4.左室弛緩障害モデルでは、Dahl食塩感受性(DS)ラットに対し、高食塩負荷に加え、γ-glutathione合成阻害薬であるBSOを投与しROSを過負荷させ、左室弛緩機能の変化を検討した。ドップラーエコー・観血的測定にて左室弛緩障害を、lucigenin化学蛍光法で左室組織中のROSの産生を評価した。DSラットに対する4週間の高食塩単独負荷(HS)により、若干の血圧上昇・NADPH oxidase由来のROSの増加・左室弛緩障害を認めた。高食塩に加えBSOを負荷した群(HS+BSO)では、NADPH oxidase活性の亢進・左室弛緩障害は顕著であったが、hydroxyl-TEMPO によりROSを消去した群(HS+TEMPO)ではNADPH oxidase活性は低下し、左室機能も改善していた。HS+BSO群では血圧上昇を認めなかったことから、ROSの過負荷により血圧に非依存的に左室弛緩障害が惹起されることが示された。特にROS過負荷によりNADPH oxidaseが活性化されるfeed-forward機構の存在が示唆された。
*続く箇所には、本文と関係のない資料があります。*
(* ===== verification/MkfsFiles.v ===== *)
(** * The files of an image under construction

    What mkfs keeps true of the data blocks: every file has the blocks for
    its bytes and no others, no block belongs to two files, and the blocks
    that have not been handed out are zero.  Blocks, files and inodes are
    described as for the kernel (FsAlloc, FsFile, FsIo). *)

From stdpp Require Import functions.
From S2P Require Import Prelude Riscv Machine Bytes Bio Bcache Fs FsAlloc FsInode FsFile FsIo.

(** A file: its inode, the number of its blocks, and its bytes. *)
Record mfile := MFile { mf_node : inode; mf_nb : Z; mf_data : list Z }.

Definition data_len (data : list Z) : Z := Z.of_nat (length data).

(** The blocks for [n] blocks of data, with the indirect block. *)
Definition cost (nb : Z) : Z := if 12 <? nb then nb + 1 else nb.

Definition mf_owns (V : Z -> list Z) (f : mfile) (b : Z) : Prop :=
  owns (ind_block f.(mf_node)) (fblock V f.(mf_node)) b.

Section files.
(** The first data block, and the end of the disk. *)
Context (lo size : Z) (Hlo : 0 < lo) (Hsize : size < 2 ^ 32).

Record fpart (V : Z -> list Z) (fb : Z) (f : mfile) : Prop := {
  fp_addrs : length f.(mf_node).(i_addrs) = 13%nat;
  fp_nb : 0 <= f.(mf_nb) <= MAXFILE;
  fp_len : data_len f.(mf_data) <= f.(mf_nb) * BSIZE;
  fp_blk k : in_file k -> k < f.(mf_nb) -> lo <= fblock V f.(mf_node) k < fb;
  fp_none k : in_file k -> f.(mf_nb) <= k -> fblock V f.(mf_node) k = 0;
  fp_ind : 12 < f.(mf_nb) -> lo <= ind_block f.(mf_node) < fb;
  fp_noind : f.(mf_nb) <= 12 -> ind_block f.(mf_node) = 0;
  fp_inj k k' : in_file k -> in_file k' -> fblock V f.(mf_node) k <> 0 ->
    fblock V f.(mf_node) k = fblock V f.(mf_node) k' -> k = k';
  fp_apart k : in_file k -> fblock V f.(mf_node) k <> 0 -> fblock V f.(mf_node) k <> ind_block f.(mf_node);
  fp_byte p : in_range p -> fbyte V f.(mf_node) p = byte_at (Z.to_nat p) f.(mf_data);
}.

Definition total_cost (l : list mfile) : Z := foldr (fun f n => cost f.(mf_nb) + n) 0 l.

Record files_ok (V : Z -> list Z) (fb : Z) (l : list mfile) : Prop := {
  fo_part : Forall (fpart V fb) l;
  fo_disjoint i j f g b : i <> j -> l !! i = Some f -> l !! j = Some g -> mf_owns V f b -> ~ mf_owns V g b;
  fo_fresh b : fb <= b < size -> V b = zeros;
  fo_blocks b : length (V b) = bsize;
  fo_cost : fb = lo + total_cost l;
}.

Lemma total_cost_insert l i f f' :
  l !! i = Some f -> total_cost (<[i := f']> l) = total_cost l + cost f'.(mf_nb) - cost f.(mf_nb).
Proof.
  unfold total_cost. revert i; induction l as [|g l IH]; intros [|i] Hi; try done.
  - injection Hi as ->. change (<[0%nat := f']> (f :: l)) with (f' :: l). cbn [foldr]. lia.
  - change (<[S i := f']> (g :: l)) with (g :: <[i := f']> l). cbn [foldr]. specialize (IH i Hi). lia.
Qed.

Lemma fpart_owns V fb f b : fpart V fb f -> mf_owns V f b -> lo <= b < fb.
Proof.
  intros Hf [Hb [->|(k & Hk & <-)]].
  - destruct (decide (12 < f.(mf_nb))); [by apply Hf|]. rewrite (fp_noind _ _ _ Hf) in Hb; [done|lia].
  - destruct (decide (k < f.(mf_nb))); [by apply Hf|]. rewrite (fp_none _ _ _ Hf) in Hb; [done..|lia].
Qed.

(** A file does not notice changes of blocks that are not its own. *)
Lemma fpart_frame V V' fb fb' f :
  fpart V fb f -> fb <= fb' -> (forall b, mf_owns V f b -> V' b = V b) ->
  fpart V' fb' f /\ forall k, fblock V' f.(mf_node) k = fblock V f.(mf_node) k.
Proof.
  intros Hf Hfb HV.
  assert (E : forall k, fblock V' f.(mf_node) k = fblock V f.(mf_node) k).
  { intros k. unfold fblock. destruct (k <? NDIRECT); [done|].
    destruct (Z.eqb_spec (ind_block f.(mf_node)) 0) as [|Hi]; [done|]. rewrite HV; [done|]. split; [done|by left]. }
  split; [|done]. destruct Hf as [H1 H2 H3 H4 H5 H6 H7 H8 H9 H10]. split; try done.
  - intros k Hk Hn. rewrite E. specialize (H4 k Hk Hn). lia.
  - intros k Hk Hn. rewrite E. by apply H5.
  - intros Hn. specialize (H6 Hn). lia.
  - intros k k' Hk Hk'. rewrite !E. by apply H8.
  - intros k Hk. rewrite E. by apply H9.
  - intros p Hp. rewrite <-(H10 p Hp). unfold fbyte, content. rewrite E.
    destruct (Z.eqb_spec (fblock V f.(mf_node) (p / BSIZE)) 0) as [|Hz]; [done|]. rewrite HV; [done|].
    split; [done|]. right. exists (p / BSIZE). split; [by apply in_range_file|done].
Qed.

(** A change of file [i]: blocks that were its own or fresh change. *)
Lemma files_ok_update V V' fb fb' l i f f' :
  files_ok V fb l -> l !! i = Some f -> fpart V' fb' f' -> fb <= fb' ->
  fb' = fb + cost f'.(mf_nb) - cost f.(mf_nb) ->
  (forall b, mf_owns V' f' b -> mf_owns V f b \/ fb <= b) ->
  (forall b, ~ mf_owns V' f' b -> V' b = V b) -> (forall b, length (V' b) = bsize) ->
  files_ok V' fb' (<[i := f']> l).
Proof.
  intros [Hp Hd Hf Hl Hc] Hi Hf' Hfb Hfb' Hown HV HV'.
  assert (i < length l)%nat as Hlt by (by eapply lookup_lt_Some).
  rewrite Forall_lookup in Hp.
  assert (Hother : forall j g b, i <> j -> l !! j = Some g -> mf_owns V g b -> ~ mf_owns V' f' b).
  { intros j g b Hij Hj Hgb Hfb1. destruct (Hown b Hfb1) as [H1|H1]; [by eapply Hd|].
    pose proof (fpart_owns _ _ _ _ (Hp j g Hj) Hgb). lia. }
  assert (Hfr : forall j g, i <> j -> l !! j = Some g ->
    fpart V' fb' g /\ forall k, fblock V' g.(mf_node) k = fblock V g.(mf_node) k).
  { intros j g Hij Hj. apply (fpart_frame V V' fb fb' g); [by eapply Hp|done|].
    intros b Hb. apply HV. by eapply Hother. }
  assert (Heq : forall j g b, i <> j -> l !! j = Some g -> mf_owns V' g b -> mf_owns V g b).
  { intros j g b Hij Hj [Hb [->|(k & Hk & <-)]]; (split; [done|]); [by left|right].
    destruct (Hfr j g Hij Hj) as [_ E]. exists k. by rewrite E. }
  split.
  - apply Forall_lookup. intros j g Hj. destruct (decide (i = j)) as [->|Hij].
    + rewrite list_lookup_insert_eq in Hj by done. by simplify_eq.
    + rewrite list_lookup_insert_ne in Hj by done. by apply (Hfr j g).
  - intros j1 j2 g1 g2 b Hne H1 H2. destruct (decide (i = j1)) as [<-|H1'], (decide (i = j2)) as [<-|H2']; [done| | |];
      repeat match goal with
      | H : <[_ := _]> _ !! _ = Some _ |- _ =>
          (rewrite list_lookup_insert_eq in H by done) || (rewrite list_lookup_insert_ne in H by done)
      end; simplify_eq.
    + intros Hb1 Hb2. apply (Hother j2 g2 b); try done. by apply (Heq j2).
    + intros Hb1 Hb2. apply (Hother j1 g1 b); try done. by apply (Heq j1).
    + intros Hb1 Hb2. apply (Hd j1 j2 g1 g2 b); try done; [by apply (Heq j1)|by apply (Heq j2)].
  - intros b Hb. rewrite HV; [apply Hf; lia|]. intros Hn. pose proof (fpart_owns _ _ _ _ Hf' Hn). lia.
  - done.
  - rewrite (total_cost_insert _ _ f f' Hi). lia.
Qed.
(* ===== verification/MkfsSpec.v ===== *)
(** * The image that mkfs makes is what the kernel expects

    The operations of Mkfs on an image whose blocks are described as the
    kernel's proofs describe the disk: a function from block numbers to
    bytes.  The invariant is that of MkfsFiles for the data blocks, and that
    the inode blocks hold the inodes of the files. *)

From stdpp Require Import functions.
From S2P Require Import Prelude Riscv Machine Bytes Bio Bcache Fs FsAlloc FsInode FsTable FsFile FsIo FsDir FsPath Mkfs MkfsFiles.

(** ** Blocks *)

Definition view (img : list (list Z)) (b : Z) : list Z :=
  if b <? 0 then zeros else default zeros (img !! Z.to_nat b).

(** The image is complete and has the blocks [V]. *)
Record shows (s : mkfs) (V : Z -> list Z) (fi fb : Z) : Prop := {
  sh_length : length s.(fsimg) = Z.to_nat FSSIZE;
  sh_blocks b : view s.(fsimg) b = V b;
  sh_inode : s.(freeinode) = fi;
  sh_block : s.(freeblock) = fb;
}.

Lemma seek_small sec : 0 <= sec < 2 ^ 22 -> seek sec = Z.to_nat sec.
Proof. intros H. unfold seek, BSIZE. rewrite u32_small by lia. f_equal. dlia. Qed.

Lemma xint_small x : 0 <= x < 2 ^ 32 -> xint x = x.
Proof. intros H. unfold xint. rewrite le_val_bytes. by apply Z.mod_small. Qed.

Lemma xshort_small x : 0 <= x < 2 ^ 16 -> xshort x = x.
Proof. intros H. unfold xshort. rewrite le_val_bytes. by apply Z.mod_small. Qed.

Lemma s16_small x : 0 <= x < 2 ^ 15 -> s16 x = x.
Proof. unfold s16. intros H. change (2 ^ 15) with 32768 in *. change (2 ^ 16) with 65536. dlia. Qed.

Section ops.
Context (B : mkfs -> Prop).

Lemma rsect_spec s V fi fb sec :
  shows s V fi fb -> 0 <= sec < FSSIZE -> wpx B (rsect sec) (fun r s' => r = V sec /\ s' = s) s.
Proof.
  intros [Hl Hb _ _] Hs. unfold rsect. apply wpx_bind, wpx_gets. unfold FSSIZE in *. rewrite seek_small by lia.
  specialize (Hb sec). unfold view in Hb. rewrite (proj2 (Z.ltb_ge _ _)) in Hb by lia.
  destruct (lookup_lt_is_Some_2 s.(fsimg) (Z.to_nat sec)) as [buf E]; [lia|]. rewrite E in Hb |- *. by apply wpx_ret.
Qed.

Lemma wsect_spec s V fi fb sec buf :
  shows s V fi fb -> 0 <= sec < FSSIZE -> wpx B (wsect sec buf) (fun _ s' => shows s' (<[sec := buf]> V) fi fb) s.
Proof.
  intros [Hl Hb Hi Hf] Hs. unfold wsect. apply wpx_modify. unfold FSSIZE in *. rewrite seek_small by lia.
  replace (S (Z.to_nat sec) - length (fsimg s))%nat with 0%nat by lia. cbn [replicate]. rewrite app_nil_r.
  split; cbn [fsimg freeinode freeblock]; [by rewrite length_insert| |done|done].
  intros b. unfold view. destruct (decide (b = sec)) as [->|Hne].
  - rewrite fn_lookup_insert, (proj2 (Z.ltb_ge _ _)), list_lookup_insert_eq by lia. done.
  - rewrite fn_lookup_insert_ne by done. rewrite <-Hb. unfold view. destruct (Z.ltb_spec b 0); [done|].
    rewrite list_lookup_insert_ne by lia. done.
Qed.

Lemma next_block_spec s V fi fb :
  shows s V fi fb -> 0 <= fb < 2 ^ 32 - 1 ->
  wpx B next_block (fun r s' => r = fb /\ shows s' V fi (fb + 1)) s.
Proof.
  intros [Hl Hb Hi Hf] Hfb. unfold next_block. apply wpx_bind, wpx_gets, wpx_bind, wpx_modify, wpx_ret.
  rewrite Hf, xint_small, u32_small by lia. split; [done|]. by split.
Qed.
End ops.

(** ** Inodes *)

Record dinode_typed (d : dinode) : Prop := {
  dt_type : short d.(d_type);
  dt_major : short d.(d_major);
  dt_minor : short d.(d_minor);
  dt_nlink : short d.(d_nlink);
  dt_size : 0 <= d.(d_size) < 2 ^ 32;
  dt_addrs : length d.(d_addrs) = 13%nat;
  dt_addr a : a ∈ d.(d_addrs) -> 0 <= a < 2 ^ 32;
}.

(** The in-memory inode that the kernel makes of it. *)
Definition node (n : Z) (d : dinode) : inode :=
  set_i_valid 1 (set_i_addrs d.(d_addrs) (set_i_size d.(d_size) (set_i_nlink d.(d_nlink)
    (set_i_minor d.(d_minor) (set_i_major d.(d_major) (set_i_type d.(d_type) (fresh_entry ROOTDEV n zero_inode))))))).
5.さらに負荷を8週間に延長すると、HS群においても、BSOを単独投与した群(NS+BSO)と同様に顕著なNADPH oxidaseの亢進・左室弛緩障害を認めた。このNADPH oxidaseの亢進・左室弛緩障害はHS+TEMPO群では改善したが、hydralazineによって十分に降圧させた群(HS+HY)では改善は認められなかった。したがって、過剰なROSの負荷と同様に、食塩感受性に対する慢性的な高食塩負荷によっても、血圧とは非依存的に左室のNADPH oxidase活性が亢進し、左室弛緩障害が惹起される可能性が示された。

 以上、本論文はROSが血管障害や心機能障害の病態形成においてもつ重要性を明らかにした。特に早期よりROSを減少させる治療が有効である可能性が示唆されたことは、今後の臨床治療における新たな展望に貢献をなすと考えられ、学位の授与に値するものと考えられる。